L’atelier d’une journée, que Vector a aidé à organiser, portait sur le développement, la mise en œuvre et les applications responsables des LM, y compris les grands modèles de langage (LLM) qui alimentent des chatbots comme ChatGPT. L’atelier a offert des perspectives précieuses sur la création et l’utilisation éthiques des LM, abordant des enjeux critiques comme la réduction des biais et la transparence, et a souligné l’importance d’établir des lignes directrices solides pour la mise en œuvre éthique de ces technologies.
Le panel, « Combler l’écart : déploiement responsable de modèles de langage dans l’industrie et le milieu universitaire », réunissait Antoaneta Vladimirova, responsable de l’IA médicale appliquée chez Roche; Donny Cheung, responsable IA des soins de santé et des sciences de la vie chez Google Cloud; Emre Kiciman, directeur principal principal de la recherche chez Microsoft Research; Eric Jiawei He, chef de l’équipe de recherche en apprentissage automatique chez Borealis AI; et Jiliang Tang, professeure University Foundation au département d’informatique et de génie de la Michigan State University. Il a été animé par Peter Lewis de l’Université Ontario Tech.
Les panélistes ont souligné que la dépendance croissante aux LM pour diverses applications souligne la nécessité de protocoles standardisés. Sans eux, le déploiement de LM pourrait entraîner des conséquences imprévues qui pourraient miner la confiance du public envers les technologies d’IA.
Filippo Menczer, professeur distingué Luddy d’informatique et d’informatique à l’Université de l’Indiana, a prononcé la conférence principale intitulée « IA et manipulation des médias sociaux : le bon, le mauvais et le laid ». Il offrait une analyse approfondie de la dynamique de la prolifération de l’information et de la désinformation sur les réseaux sociaux.
Menczer a présenté des techniques analytiques et de modélisation sophistiquées qui nous aident à comprendre les schémas par lesquels l’information vraie ou fausse se propage. Il a également introduit divers outils alimentés par l’IA conçus pour lutter contre la propagation de la désinformation. Il a souligné que, bien que l’IA offre des solutions innovantes pour détecter et contrer la désinformation, ces technologies comportent aussi des risques potentiels. Les capacités permettant d’identifier et d’atténuer les fausses informations peuvent également être détournées pour améliorer l’efficacité de ces informations. Il a souligné la nature à double tranchant de l’IA dans ce contexte, soulignant que les mêmes outils qui peuvent aider à protéger notre écosystème informationnel peuvent aussi le compliquer et poser des défis à son intégrité. Les analyses de Menczer mettent en lumière l’équilibre crucial nécessaire pour développer des outils d’IA efficaces contre les abus, soulignant l’importance des conséquences imprévues dans le déploiement des technologies d’IA.

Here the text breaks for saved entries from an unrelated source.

(** X4.  A label that reads as a synonym of the table once trimmed and freed
    of its trailing colons, in any letter case, is mapped to the canonical
    name the table gives for that synonym. *)
Theorem normalize_key_synonym (U : TextDB) (label : str) (entry : str * str) :
  TextDB_ok U ->
  entry ∈ FIELD_MAPPING ->
  Forall basic (rstrip_by is_colon (strip label)) ->
  List.map ascii_lower (rstrip_by is_colon (strip label)) = fst entry ->
  normalize_key U label = snd entry.
Proof.
  intros HU Hin Hb Hl.
  destruct (patterns_lower_case entry Hin) as (_ & _ & Hne).
  assert (truthy label = true) as Ht.
  { destruct label; [|done]. cbn in Hl. congruence. }
  unfold normalize_key. rewrite Ht. cbn [negb].
  rewrite (lower_basic U HU _ Hb), Hl.
  erewrite find_ext.
  2:{ intros e He. destruct (patterns_lower_case e He) as (El & Eb & _).
      rewrite (lower_basic U HU _ Eb), El. reflexivity. }
  destruct (List.find _ FIELD_MAPPING) as [[p std]|] eqn:E.
  - apply List.find_some in E as [He Hp]. cbn in Hp. apply str_eqb_eq in Hp.
    apply (patterns_functional (p, std) entry); [by apply list_elem_of_In|done..].
  - apply list_elem_of_In in Hin. eapply List.find_none in E; [|exact Hin].
    cbn in E. by rewrite str_eqb_refl in E.
Qed.

(** An upper-case label with a full-width colon and white space around. *)
Lemma normalize_key_synonym_witness :
  normalize_key basic_db (u "  OBJECT CLASS：  ") = u "class".
Proof.
  apply (normalize_key_synonym basic_db (u "  OBJECT CLASS：  ")
           (u "object class", u "class") basic_db_ok).
  - apply list_elem_of_In. vm_compute. tauto.
  - apply forallb_basic. vm_compute. reflexivity.
  - vm_compute. reflexivity.
Defined.

Lemma standard_fields_fixed (U : TextDB) (f : str) :
  TextDB_ok U -> f ∈ STANDARD_FIELDS -> normalize_key U f = f /\ f <> K_more_info.
Proof.
  intros HU Hin.
  assert (forallb (fun f => forallb basicb f && str_eqb (normalize_key basic_db f) f
                            && negb (str_eqb f K_more_info)) STANDARD_FIELDS = true) as H
    by (vm_compute; reflexivity).
  rewrite forallb_forall in H. apply list_elem_of_In in Hin. specialize (H f Hin).
  apply andb_true_iff in H as [H H3]. apply andb_true_iff in H as [H1 H2].
  apply forallb_basic in H1. apply str_eqb_eq in H2.
  apply negb_true_iff, str_eqb_neq in H3.
  split; [|done]. by rewrite (normalize_key_basic U HU).
Qed.

Lemma get_absent {V} (d : Dict.t V) (k : str) : k ∉ Dict.keys d -> Dict.get d k = None.
Proof.
  intros H. destruct (Dict.get d k) eqn:E; [|done].
  exfalso. apply H, DictFacts.has_keys. unfold Dict.has. by rewrite E.
Qed.

Lemma categorize_loop_canonical (U : TextDB) (d : record) :
  TextDB_ok U ->
  forall acc : record,
    NoDup (Dict.keys acc ++ Dict.keys d) ->
    Forall (fun k => k ∈ STANDARD_FIELDS) (Dict.keys d) ->
    fold_left (categorize_step U) d acc = acc ++ d.
Proof.
  intros HU. induction d as [|[k v] d IH]; intros acc Hnd Hk; cbn [fold_left].
  - by rewrite app_nil_r.
  - cbn in Hk. apply Forall_cons in Hk as [Hk Hd].
    destruct (standard_fields_fixed U k HU Hk) as [Hn Hm].
    unfold categorize_step at 2. cbn [fst snd].
    apply str_eqb_neq in Hm. rewrite Hm, Hn.
    cbn [Dict.keys List.map fst] in Hnd. apply NoDup_app in Hnd as (Ha & Hdis & Hd').
    rewrite put_absent.
    2:{ apply get_absent. intros Hin. apply (Hdis k Hin). left. }
    rewrite IH; [by rewrite <- app_assoc|..|done].
    unfold Dict.keys. rewrite map_app. cbn [List.map fst].
    apply NoDup_cons in Hd' as [Hkd Hd'].
    apply NoDup_app. split; [|split; [|done]].
    + apply NoDup_app. split; [done|]. split; [|apply NoDup_singleton].
      intros x Hx. rewrite list_elem_of_singleton. intros ->. apply (Hdis k Hx). left.
    + intros x Hx. apply elem_of_app in Hx as [Hx|Hx].
      * intros Hxd. apply (Hdis x Hx). by right.
      * apply list_elem_of_singleton in Hx as ->. done.
Qed.

(** X5.  A record whose keys are canonical field names is left as it is by
    [categorize_fields]: normalising a canonical name gives the name back,
    and the fields keep their order and values. *)
Theorem categorize_fields_canonical (U : TextDB) (d : record) :
  TextDB_ok U ->
  NoDup (Dict.keys d) ->
  Forall (fun k => k ∈ STANDARD_FIELDS) (Dict.keys d) ->
  categorize_fields U d = d.
Proof.
  intros HU Hnd Hk. unfold categorize_fields.
  rewrite get_absent.
  2:{ intros Hin. rewrite Forall_forall in Hk.
      by destruct (standard_fields_fixed U _ HU (Hk _ Hin)). }
  by rewrite categorize_loop_canonical.
Qed.

(** A record with the four main fields. *)
Lemma categorize_fields_canonical_witness :
  let d := [(u "id", VStr (u "SCP-173")); (u "class", VStr (u "Euclid"));
            (u "containment", VStr (u "上锁的收容间")); (u "description", VStr (u "混凝土雕像"))] in
  categorize_fields basic_db d = d.
Proof.
  cbn zeta. apply (categorize_fields_canonical basic_db _ basic_db_ok).
  - apply NoDup_ListNoDup. repeat constructor; cbn; intros H;
      repeat (destruct H as [H|H]; [discriminate H|]); exact H.
  - repeat constructor; apply in_list_spec; vm_compute; reflexivity.
Defined.

End KeyExtras.

(** ** Records on their way through the parser and the validator *)

Module RecordExtras.

Import SCPParser SCPValidator Scraper Design Invariants TextFacts TransferFacts ParseProps ValidatorProps KeyExtras.

(** *** Dictionaries keep their keys distinct *)

Lemma keys_put {V} (d : Dict.t V) (k : str) (v : V) :
  Dict.keys (Dict.put d k v) = if Dict.has d k then Dict.keys d else Dict.keys d ++ [k].
Proof.
  unfold Dict.has, Dict.keys. induction d as [|[k0 v0] d IH]; cbn; [done|].
  destruct (str_eqb k0 k) eqn:E; cbn; [done|]. rewrite IH.
  by destruct (Dict.get d k).
Qed.

Lemma put_NoDup {V} (d : Dict.t V) (k : str) (v : V) :
  NoDup (Dict.keys d) -> NoDup (Dict.keys (Dict.put d k v)).
Proof.
  intros H. rewrite keys_put. destruct (Dict.has d k) eqn:E; [done|].
  apply NoDup_app. split; [done|]. split; [|apply NoDup_singleton].
  intros x Hx. rewrite list_elem_of_singleton. intros ->.
  apply DictFacts.has_keys in Hx. congruence.
Qed.

Lemma put_put {V} (d : Dict.t V) (k : str) (v v' : V) :
  Dict.put (Dict.put d k v) k v' = Dict.put d k v'.
Proof.
  induction d as [|[k0 v0] d IH]; cbn.
  - by rewrite str_eqb_refl.
  - destruct (str_eqb k0 k) eqn:E; cbn; rewrite E; [done|]. by rewrite IH.
Qed.

Lemma get_del_ne {V} (d : Dict.t V) (k k' : str) :
  k <> k' -> Dict.get (Dict.del d k) k' = Dict.get d k'.
Proof.
  intros Hne. induction d as [|[k0 v0] d IH]; cbn; [done|].
  destruct (str_eqb k0 k) eqn:E; cbn.
  - apply str_eqb_eq in E. subst. apply str_eqb_neq in Hne. by rewrite Hne.
  - by rewrite IH.
Qed.

Lemma get_del_eq {V} (d : Dict.t V) (k : str) :
  NoDup (Dict.keys d) -> Dict.get (Dict.del d k) k = None.
Proof.
  induction d as [|[k0 v0] d IH]; cbn; [done|]. intros H.
  apply NoDup_cons in H as [H0 H].
  destruct (str_eqb k0 k) eqn:E; cbn.
  - apply str_eqb_eq in E. subst. by apply get_absent.
  - rewrite E. by apply IH.
Qed.

(** *** ensure_required_fields *)

Lemma dedup_field_get (result : record) (field k : str) :
  Dict.get (dedup_field result field) k
  = if str_eqb field k
    then match Dict.get result field with
         | Some (VStr text) => Some (VStr (deduplicate_content text))
         | other => other
         end
    else Dict.get result k.
Proof.
  unfold dedup_field. destruct (str_eqb field k) eqn:E.
  - apply str_eqb_eq in E. subst k.
    destruct (Dict.get result field) as [[t| | |]|] eqn:Eg; try done.
    apply DictFacts.get_put_eq.
  - apply str_eqb_neq in E.
    destruct (Dict.get result field) as [[t| | |]|] eqn:Eg; try done.
    by apply DictFacts.get_put_ne.
Qed.

(** X6.  [ensure_required_fields] returns a record with a non-empty [id]: a
    non-empty [id] of the input is kept, a missing or empty one is filled.
    The [description] and [containment] fields, when they are texts, are
    replaced by their de-duplicated text, and every other field is as in the
    input. *)
Theorem ensure_required_fields_frame (U : TextDB) (data : record) (scp_id : Z) (url : str) :
  let result := ensure_required_fields U data scp_id url in
  (exists v, Dict.get result K_id = Some v /\ value_truthy v = true)
  /\ (forall v, Dict.get data K_id = Some v -> value_truthy v = true ->
                Dict.get result K_id = Some v)
  /\ (forall field, field = K_description \/ field = K_containment ->
        Dict.get result field
        = match Dict.get data field with
          | Some (VStr text) => Some (VStr (deduplicate_content text))
          | other => other
          end)
  /\ (forall k, k <> K_id -> k <> K_description -> k <> K_containment ->
        Dict.get result k = Dict.get data k).
Proof.
  cbn zeta. unfold ensure_required_fields. cbn zeta. cbn [fold_left].
  set (r0 := if _ : bool then _ else data).
  assert (forall k, k <> K_id -> Dict.get r0 k = Dict.get data k) as Hframe.
  { intros k Hk. subst r0.
    destruct (match Dict.get data K_id with Some v => negb (value_truthy v) | None => true end);
      [|done].
    destruct (truthy url); [destruct (truthy (extract_id_from_url U url))|];
      by rewrite DictFacts.get_put_ne. }
  assert (exists v, Dict.get r0 K_id = Some v /\ value_truthy v = true
                    /\ (forall v', Dict.get data K_id = Some v' -> value_truthy v' = true ->
                                   v = v')) as (v & Hv & Ht & Hkeep).
  { subst r0. destruct (Dict.get data K_id) as [v0|] eqn:E.
    - destruct (value_truthy v0) eqn:Ev; cbn [negb].
      + exists v0. repeat split; [done..|]. by intros ? [= ->].
      + destruct (truthy url); [destruct (truthy (extract_id_from_url U url)) eqn:Ex|];
          eexists; rewrite DictFacts.get_put_eq; (split; [reflexivity|]);
          (split; [done|]); intros ? [= <-]; congruence.
    - destruct (truthy url); [destruct (truthy (extract_id_from_url U url)) eqn:Ex|];
        eexists; rewrite DictFacts.get_put_eq; (split; [reflexivity|]);
        (split; [done|]); intros; discriminate. }
  split; [|split; [|split]].
  - exists v. rewrite dedup_field_get. change (str_eqb K_containment K_id) with false.
    cbn iota. rewrite dedup_field_get. change (str_eqb K_description K_id) with false.
    by split.
  - intros v' Hv' Ht'. rewrite dedup_field_get. change (str_eqb K_containment K_id) with false.
    cbn iota. rewrite dedup_field_get. change (str_eqb K_description K_id) with false.
    cbn iota. rewrite Hv. f_equal. by apply Hkeep.
  - intros field [-> | ->]; rewrite dedup_field_get.
    + change (str_eqb K_containment K_description) with false. cbn iota.
      rewrite dedup_field_get, str_eqb_refl. by rewrite Hframe.
    + rewrite str_eqb_refl. rewrite dedup_field_get.
      change (str_eqb K_description K_containment) with false. cbn iota. by rewrite Hframe.
  - intros k H1 H2 H3. apply not_eq_sym, str_eqb_neq in H2. apply not_eq_sym, str_eqb_neq in H3.
    rewrite dedup_field_get, H3, dedup_field_get, H2. by apply Hframe.
Qed.
(** * process-pool-demo: the timing wrapper, the pool dispatcher, the reporting
    facade (utils.py) and the factorising workload (functions.py).

    Python values are embedded as follows.
    - [int] is [Z] (unbounded); [//] and [%] are [Z.div] and [Z.modulo]
      (both floor, sign of the divisor), raising [ZeroDivisionError] at 0.
    - seconds (Python floats read from [time.time()]) are rationals [Q];
      the rounding of the float subtraction is not modelled.
    - a call either returns or raises: [Result].
    - the interpreter state touched by the code is a [World]: the wall
      clock, the order in which the pool's futures complete, and the trace
      of observable events (prints, pool construction and teardown,
      task submissions). *)

From Stdlib Require Import ZArith QArith List String Bool Lia Lqa Permutation.
From Stdlib Require Import Zdivisibility.
From Equations Require Import Equations.
Import ListNotations.

Open Scope Z_scope.

(** ** Exceptions and results *)

Inductive Exn : Type :=
| ValueError (msg : string)
| ZeroDivisionError
| OverflowError
| StopIteration
| RuntimeError (msg : string)
| AdapterError (tag : Z).

Inductive Result (A : Type) : Type :=
| Ok (a : A)
| Raise (e : Exn).

Arguments Ok {A} a.
Arguments Raise {A} e.

Definition is_ok {A} (r : Result A) : bool :=
  match r with Ok _ => true | Raise _ => false end.

(** ** Observable events *)

Inductive PoolType : Type :=
| ThreadPoolExecutor
| ProcessPoolExecutor.

Inductive Event (V : Type) : Type :=
| EvPoolEnter (pool_type : PoolType) (max_workers : option Z)
| EvSubmit (index : Z)
| EvPoolExit
| EvPrintRunning (name : string)
| EvPrintResults (results : list V)
| EvPrintTaskTimes (times : list Q) (total : Q)
| EvPrintActualTime (total_time : Q)
| EvPrintVerbose (line : list Z).

Arguments EvPoolEnter {V} pool_type max_workers.
Arguments EvSubmit {V} index.
Arguments EvPoolExit {V}.
Arguments EvPrintRunning {V} name.
Arguments EvPrintResults {V} results.
Arguments EvPrintTaskTimes {V} times total.
Arguments EvPrintActualTime {V} total_time.
Arguments EvPrintVerbose {V} line.

(** ** The world

    [clock k] is what the [k]-th call of [time.time()] returns.  It is the
    wall clock: nothing constrains two successive readings.
    [completion] is the scheduler's choice of which pending future finishes
    next (see [as_completed]).  [trace] is the list of events so far, oldest
    first. *)

Record World (V : Type) : Type := mkWorld {
  clock : nat -> Q;
  now : nat;
  completion : list nat;
  trace : list (Event V)
}.

Arguments mkWorld {V} clock now completion trace.
Arguments clock {V} w k.
Arguments now {V} w.
Arguments completion {V} w.
Arguments trace {V} w.

(** ** A state-and-exception monad over the world *)

Definition M (V A : Type) : Type := World V -> Result A * World V.

Definition ret {V A} (a : A) : M V A := fun w => (Ok a, w).

Definition raise {V A} (e : Exn) : M V A := fun w => (Raise e, w).

Definition bind {V A B} (m : M V A) (k : A -> M V B) : M V B :=
  fun w =>
    match m w with
    | (Ok a, w') => k a w'
    | (Raise e, w') => (Raise e, w')
    end.

Declare Scope py_scope.
Delimit Scope py_scope with py.
Notation "x <- m ;; k" := (bind m (fun x => k))
  (at level 61, m at next level, right associativity) : py_scope.
Notation "m ;;; k" := (bind m (fun _ => k))
  (at level 61, right associativity) : py_scope.
Open Scope py_scope.

Definition lift {V A} (r : Result A) : M V A := fun w => (r, w).

Definition emit {V} (ev : Event V) : M V unit :=
  fun w => (Ok tt, mkWorld (clock w) (now w) (completion w) (trace w ++ [ev])).

(** [time()] of the [time] module: read the wall clock. *)
Definition reading {V} (w : World V) : Q := clock w (now w).

Definition tick {V} (w : World V) : World V :=
  mkWorld (clock w) (S (now w)) (completion w) (trace w).

Definition time {V} : M V Q := fun w => (Ok (reading w), tick w).

(** ** utils.timed

    [f_timed]: read the clock, call [f], read the clock
    again, return the pair.  There is no [try]: an exception of [f] leaves
    [f_timed] at once. *)
Definition timed {V A B} (f : A -> M V B) : A -> M V (B * Q) :=
  fun args =>
    t0 <- time ;;
    result <- f args ;;
    t1 <- time ;;
    ret (result, (t1 - t0)%Q).

(** ** Workload adapters, futures and the executor

    An adapter is the callable handed to the dispatcher as [timed_fun]: it
    has a [__name__] and, called on a task index with the keyword
    [verbose], returns a pair (value, seconds) or raises.  The call runs in
    a worker of the pool; [call] is the outcome of that run, as the future
    later reports it. *)

Definition Outcome (V : Type) : Type := Result (V * Q).
(** On a point of the manifold every primitive returns, with one entry
    per face or per vertex as documented, and the Laplacian returned for
    the point maps tangent vectors of the manifold to arrays of its
    shape. *)
Theorem primitives_return_on_manifold (faces : list Face) (point : Surface) :
  belongs faces point = true →
  ∃ ta va ns ofs ms fa L,
    _triangle_areas faces point = Some ta ∧ length ta = n_faces faces
    ∧ vertex_areas faces point = Some va ∧ length va = n_vertices faces
    ∧ normals faces point = Some ns ∧ length ns = n_faces faces
    ∧ surface_one_forms faces point = Some ofs ∧ length ofs = n_faces faces
    ∧ surface_metric_matrices faces point = Some ms
    ∧ length ms = n_faces faces
    ∧ face_areas faces point = Some fa ∧ length fa = n_faces faces
    ∧ laplacian faces point = Some L
    ∧ ∀ tangent_vec : Surface,
        belongs faces tangent_vec = true →
        ∃ out, _laplacian L tangent_vec = Some out
               ∧ belongs faces out = true.
Proof.
  intros Hb. pose proof (belongs_in_range _ _ Hb) as Hin.
  apply bool_decide_eq_true in Hb.
  destruct (_vertices_is_Some faces point Hin) as [fcs Hv].
  pose proof (_vertices_length _ _ _ Hv) as Hlen.
  destruct (laplacian_is_Some faces point Hin) as [L HL].
  destruct (laplacian_closure _ _ _ HL) as (Hn & H120 & H201).
  destruct (scatter_add_is_Some (faces_flat faces)
              (replicate (length point) 0)
              (concat (replicate 3 (triangle_area <$> fcs)))) as [inc Hinc].
  { by rewrite length_replicate. }
  exists (triangle_area <$> fcs), ((λ a, 2 * a / 3.0) <$> inc),
    (normal <$> fcs), (one_form <$> fcs),
    (metric_matrix <$> (one_form <$> fcs)),
    ((λ m, sqrt (det m)) <$> (metric_matrix <$> (one_form <$> fcs))), L.
  unfold vertex_areas, _triangle_areas, normals, face_areas,
    surface_metric_matrices, surface_one_forms,
    _surface_metric_matrices_from_one_forms.
  rewrite Hv. cbn [mbind option_bind]. rewrite Hinc. cbn [mbind option_bind].
  rewrite !length_fmap, (scatter_add_length _ _ _ _ Hinc), length_replicate.
  unfold n_faces. repeat (split; [first [reflexivity | assumption]|]).
  intros tangent_vec Ht%bool_decide_eq_true.
  destruct (_laplacian_is_Some L tangent_vec) as [out Hout].
  { by rewrite Ht, <- Hb. }
  { by rewrite Ht, <- Hb. }
  { by rewrite Hn. }
  exists out. split; [exact Hout|].
  apply bool_decide_eq_true. rewrite (_laplacian_length _ _ _ Hout). congruence.
Qed.
(** * Pantheon-Web: the peer connection coordination layer

    A shallow embedding of the two services that negotiate peer
    connections in the web client, and of the service that calls them:

    - [Turn]: [src/services/turnService.ts], the cache of short-lived
      TURN/STUN credentials ([TurnService]);
    - [P2P]: [src/services/p2pClientServiceV2.ts], the signaling and
      WebRTC client ([P2PClientServiceV2]); [Client] adds its directory
      of models and the operations of the application;
    - [WebLLM]: [src/services/webLLMService.ts], the list of models and
      the chat requests ([WebLLMService]).

    Both services run on the single JavaScript event loop.  An [async]
    method is embedded as one function per synchronous segment: the part
    that runs up to an [await], and the part that runs when the awaited
    promise settles.  Calls into the outside world (the network, the
    WebRTC engine, timers, listeners) are recorded in a trace. *)

From stdpp Require Import gmap strings list fin_maps pretty.
From Stdlib Require Import ZArith Lia.

Open Scope Z_scope.

(** ** JavaScript values shared by both services *)

(** What a [throw] carries. *)
Inductive Exn :=
| Error (msg : string)
| TypeError (msg : string).

(** The outcome of a call that may throw (or of a promise that may
    reject). *)
Inductive Result (A : Type) :=
| Ok (a : A)
| Throw (e : Exn).
Arguments Ok {A} a.
Arguments Throw {A} e.

(** Truthiness of an optional string property: absent, [null] and the
    empty string are falsy. *)
Definition truthy (o : option string) : bool :=
  match o with
  | Some s => negb (String.eqb s "")
  | None => false
  end.

(** [RTCIceServer] as the services build it. *)
Record RTCIceServer := {
  urls : option string;
  username : option string;
  credential : option string;
  credentialType : option string
}.

Definition stun_only (u : string) : RTCIceServer :=
  {| urls := Some u; username := None; credential := None;
     credentialType := None |}.

Definition is_stun (srv : RTCIceServer) : bool :=
  match urls srv with
  | Some u => String.prefix "stun:" u
  | None => false
  end.


(** ** turnService.ts *)
Module Turn.

(** An element of an [ice_servers] array as the endpoint sends it: the
    properties [normalizeIceServers] reads. *)
Record RawServer := {
  raw_urls : option string;
  raw_url : option string;
  raw_uri : option string;
  raw_username : option string;
  raw_credential : option string;
  raw_password : option string;
  raw_credentialType : option string
}.

(** The [ice_servers] property of a response, by the cases the code
    distinguishes. *)
Inductive IceField :=
| IceAbsent                       (* undefined, null or another falsy value *)
| IceArray (l : list RawServer)   (* an array *)
| IceWrapped (l : list RawServer) (* a non-array object whose own
                                     ice_servers property is an array *)
| IceOther.                       (* any other truthy value *)

(** [TurnTokenResponse]; [ttl] is a whole number of seconds. *)
Record TurnTokenResponse := {
  ice_servers : IceField;
  ttl : Z;
  tok_username : option string;
  tok_password : option string
}.

Definition ice_truthy (f : IceField) : bool :=
  match f with
  | IceAbsent => false
  | _ => true
  end.

(** [normalizeIceServers], the body of the [map] callback. *)
Definition normalize_one (server : RawServer) : RTCIceServer :=
  {| urls :=
       if truthy (raw_urls server) then raw_urls server
       else if truthy (raw_url server) then raw_url server
       else if truthy (raw_uri server) then raw_uri server
       else None;
     username :=
       if truthy (raw_username server) then raw_username server else None;
     credential :=
       if truthy (raw_credential server) then raw_credential server
       else if truthy (raw_password server) then raw_password server
       else None;
     credentialType :=
       if truthy (raw_credentialType server) then raw_credentialType server
       else None |}.

Definition normalizeIceServers (servers : IceField)
  : Result (list RTCIceServer) :=
  match servers with
  | IceAbsent => Throw (Error "No ICE servers in response")
  | IceArray l => Ok (map normalize_one l)
  | IceWrapped l => Ok (map normalize_one l)
  | IceOther => Throw (Error "Invalid ICE servers format")
  end.

(** What the [fetch] of [/turn-token] comes back with. *)
Record HttpResponse := {
  ok : bool;
  status : Z;
  json : Result TurnTokenResponse  (* response.json() *)
}.

Inductive FetchOutcome :=
| Rejected (e : Exn)              (* fetch() itself rejects *)
| Responded (r : HttpResponse).

Definition raw_turn (u : string) (data : TurnTokenResponse) : RawServer :=
  {| raw_urls := Some u; raw_url := None; raw_uri := None;
     raw_username := tok_username data; raw_credential := tok_password data;
     raw_password := None; raw_credentialType := None |}.

Definition raw_stun (u : string) : RawServer :=
  {| raw_urls := Some u; raw_url := None; raw_uri := None;
     raw_username := None; raw_credential := None;
     raw_password := None; raw_credentialType := None |}.

(** The list built at lines 144-161. *)
Definition twilio_servers (data : TurnTokenResponse) : list RawServer :=
  [ raw_stun "stun:global.stun.twilio.com:3478";
    raw_turn "turn:global.turn.twilio.com:3478?transport=udp" data;
    raw_turn "turn:global.turn.twilio.com:3478?transport=tcp" data;
    raw_turn "turn:global.turn.twilio.com:443?transport=tcp" data ].

(** Lines 141-164: what [fetchTurnToken] does with the parsed body. *)
Definition assemble (data : TurnTokenResponse) : TurnTokenResponse :=
  if negb (ice_truthy (ice_servers data))
     && truthy (tok_username data) && truthy (tok_password data)
  then {| ice_servers := IceArray (twilio_servers data);
          ttl := ttl data;
          tok_username := tok_username data;
          tok_password := tok_password data |}
  else data.

(** [fetchTurnToken], as a function of what the network answers. *)
Definition fetchTurnToken (o : FetchOutcome) : Result TurnTokenResponse :=
  match o with
  | Rejected e => Throw e
  | Responded response =>
      if negb (ok response)
      then Throw (Error ("Failed to fetch TURN token: " +:+ pretty (status response)))
      else match json response with
           | Throw e => Throw e
           | Ok data => Ok (assemble data)
           end
  end.

(** Promises are told apart by the order in which they were created. *)
Abbreviation Promise := nat.

(** The fields of [TurnService]. *)
Record TurnService := {
  turnToken : option TurnTokenResponse;
  tokenExpiry : Z;
  fetchPromise : option Promise
}.

Definition initial : TurnService :=
  {| turnToken := None; tokenExpiry := 0; fetchPromise := None |}.

(** Where a call of [getTurnServers] stands at the end of its
    synchronous part. *)
Inductive Entry :=
| Returned (r : Result (list RTCIceServer))  (* line 29: from the cache *)
| AwaitShared (p : Promise)                   (* line 34 *)
| AwaitOwn (p : Promise).                     (* lines 39-42 *)

(** Lines 25-42.  [now] is [Date.now()]; [fresh] is the promise that
    [fetchTurnToken()] returns if it is called. *)
Definition getTurnServers_enter (now : Z) (fresh : Promise) (s : TurnService)
  : TurnService * Entry :=
  let cached :=
    match turnToken s with
    | Some tok => if now <? tokenExpiry s then Some tok else None
    | None => None
    end in
  match cached with
  | Some tok => (s, Returned (normalizeIceServers (ice_servers tok)))
  | None =>
      match fetchPromise s with
      | Some p => (s, AwaitShared p)
      | None =>
          ({| turnToken := turnToken s; tokenExpiry := tokenExpiry s;
              fetchPromise := Some fresh |}, AwaitOwn fresh)
      end
  end.

(** [!token.ice_servers || token.ice_servers.length === 0] *)
Definition no_servers (f : IceField) : bool :=
  match f with
  | IceAbsent => true
  | IceArray [] => true
  | _ => false
  end.

(** Lines 42-57: the caller that started the fetch resumes with what its
    promise settled to; [now] is [Date.now()] at that moment. *)
Definition getTurnServers_own (now : Z) (r : Result TurnTokenResponse)
    (s : TurnService) : TurnService * Result (list RTCIceServer) :=
  match r with
  | Throw e =>
      ({| turnToken := turnToken s; tokenExpiry := tokenExpiry s;
          fetchPromise := None |}, Throw e)
  | Ok token =>
      let s' := {| turnToken := Some token;
                   tokenExpiry := now + ttl token * 800;
                   fetchPromise := None |} in
      if no_servers (ice_servers token)
      then (s', Throw (Error "No TURN servers returned from signaling server"))
      else (s', normalizeIceServers (ice_servers token))
  end.

(** Lines 34-35: a caller that found a fetch in progress resumes. *)
Definition getTurnServers_shared (r : Result TurnTokenResponse)
  : Result (list RTCIceServer) :=
  match r with
  | Throw e => Throw e
  | Ok token => normalizeIceServers (ice_servers token)
  end.

(** [clearCache]; no code of the repository calls it. *)
Definition clearCache (s : TurnService) : TurnService := initial.

(** *** The service on the event loop

    Callers are numbered.  [requests] counts the calls of
    [fetchTurnToken], each of which issues one network request and
    creates one promise. *)
Abbreviation Caller := nat.

Record Loop := {
  svc : TurnService;
  clock : Z;                        (* the last value of Date.now() *)
  requests : nat;
  inflight : list Promise;          (* promises not yet settled *)
  owner : list (Caller * Promise);  (* suspended at line 42 *)
  sharers : list (Caller * Promise);(* suspended at line 34 *)
  answers : list (Caller * Result (list RTCIceServer));
  fetchedAt : Z                     (* Date.now() at line 45, last time *)
}.

Definition boot : Loop :=
  {| svc := initial; clock := 0; requests := 0; inflight := [];
     owner := []; sharers := []; answers := []; fetchedAt := 0 |}.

Parmi les six conférenciers invités à l’atelier figurait Frank Rudzicz, membre du corps professoral de Vector, qui a abordé les défis de la reproductibilité dans le développement de modèles de langage lors de sa présentation, « Quis custodiet ipsos custodes? » Il a souligné les défis posés par les méthodes dominantes de développement de modèles de langage afin d’assurer leur fiabilité et leur prévisibilité. Rudzicz a précisé que ce manque de transparence et de cohérence peut nuire à la validation et à la réplication scientifiques. Il a souligné l’importance d’adopter des pratiques plus robustes et ouvertes pour atténuer ces problèmes, plaidant pour une plus grande reddition de comptes et de standardisation dans le domaine afin de garantir que les modèles de langage soient à la fois efficaces et dignes de confiance. Ses analyses ont contribué à un débat plus large sur la nécessité de normes éthiques et de méthodologies rigoureuses pour faire progresser l’IA.
Parmi les 40 communications soumises à l’atelier, 21 ont été acceptées, dont six présentations en vedette et 15 affiches. « Breaking Free Transformer Mod els : Task-specific Context Attribut Promises Improved Generalizability Without Fine-tuning Pre-trained LLM » a remporté le prix du meilleur article de l’atelier, tandis que « Inverse Prompt Engineering for Safety in Large Language Models » a été finaliste.